# [Records from a dataset]
(** * A shallow embedding of [server.js]: the user-directory API

    The file follows the layout of the source.  First the JavaScript
    built-ins the handlers rely on ([String.prototype.toLowerCase],
    [trim], [includes], [parseInt], [Array.prototype.slice], regular
    expression matching, [ToString] on parsed JSON), then the module
    state ([users], [nextId]) and a small state-and-exception monad in
    which the five [/api/users] handlers are written statement by
    statement, then the application that Express makes of them.  The
    properties come next: facts about the built-ins, the outcome of each
    handler, the invariant of the store, and the statements C1 to C10 of
    the specification; module [Examples] closes the file with concrete
    requests.

    Modelling conventions.
    - A JavaScript string is a [string] whose characters are the code
      points 0..255 (Latin-1); [length] counts characters.
    - An integral JavaScript number is a [Z]; [NaN] is [None].  Numbers
      are doubles: the model is exact as long as the integers read by
      [parseInt] and computed from them stay within 2^53 in magnitude
      ([exactInteger]), which the statements about them assume.
    - An ISO-8601 timestamp is the [Z] it denotes in milliseconds:
      [toISOString] is injective and order-preserving on four-digit years.
    - [new Date()] reads an environment clock: the i-th read of the
      process returns [clock i].
    - [req.query] values are strings or absent, [req.params.id] is a
      string, [req.body] is an object whose fields are parsed JSON. *)

From Stdlib Require Import ZArith Lia Bool Ascii.
From stdpp Require Import base list strings pretty.

Open Scope Z_scope.

(** ** Strings *)

Module JsString.

Definition code (c : ascii) : Z := Z.of_N (N_of_ascii c).

Definition between (lo hi n : Z) : bool := (lo <=? n) && (n <=? hi).

(** [\s] of a regular expression and the characters [trim] strips:
    TAB, LF, VT, FF, CR, SP and NBSP are the ones below 256. *)
Definition isWhiteSpace (c : ascii) : bool :=
  let n := code c in between 9 13 n || (n =? 32) || (n =? 160).

(** Unicode simple lowercase mapping below 256: A-Z, and the
    Latin-1 capitals 0xC0..0xDE without the multiplication sign. *)
Definition isUpper (c : ascii) : bool :=
  let n := code c in
  between 65 90 n || (between 192 222 n && negb (n =? 215)).

Definition toLowerCaseChar (c : ascii) : ascii :=
  if isUpper c then ascii_of_N (Z.to_N (code c + 32)) else c.

Fixpoint toLowerCase (s : string) : string :=
  match s with
  | EmptyString => EmptyString
  | String c s' => String (toLowerCaseChar c) (toLowerCase s')
  end.

Fixpoint trimStart (s : string) : string :=
  match s with
  | EmptyString => EmptyString
  | String c s' => if isWhiteSpace c then trimStart s' else s
  end.

Fixpoint trimEnd (s : string) : string :=
  match s with
  | EmptyString => EmptyString
  | String c s' =>
      match trimEnd s' with
      | EmptyString => if isWhiteSpace c then EmptyString else String c EmptyString
      | t => String c t
      end
  end.

Definition trim (s : string) : string := trimEnd (trimStart s).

# [AIM OF THE TASK]
Copy only the entries from the first line to the line with "expression matching, [ToString]", each exactly as it appears.

# [WRITTEN REPLY]
(** * A shallow embedding of [server.js]: the user-directory API

    The file follows the layout of the source.  First the JavaScript
    built-ins the handlers rely on ([String.prototype.toLowerCase],
    [trim], [includes], [parseInt], [Array.prototype.slice], regular
    expression matching, [ToString] on parsed JSON), then the module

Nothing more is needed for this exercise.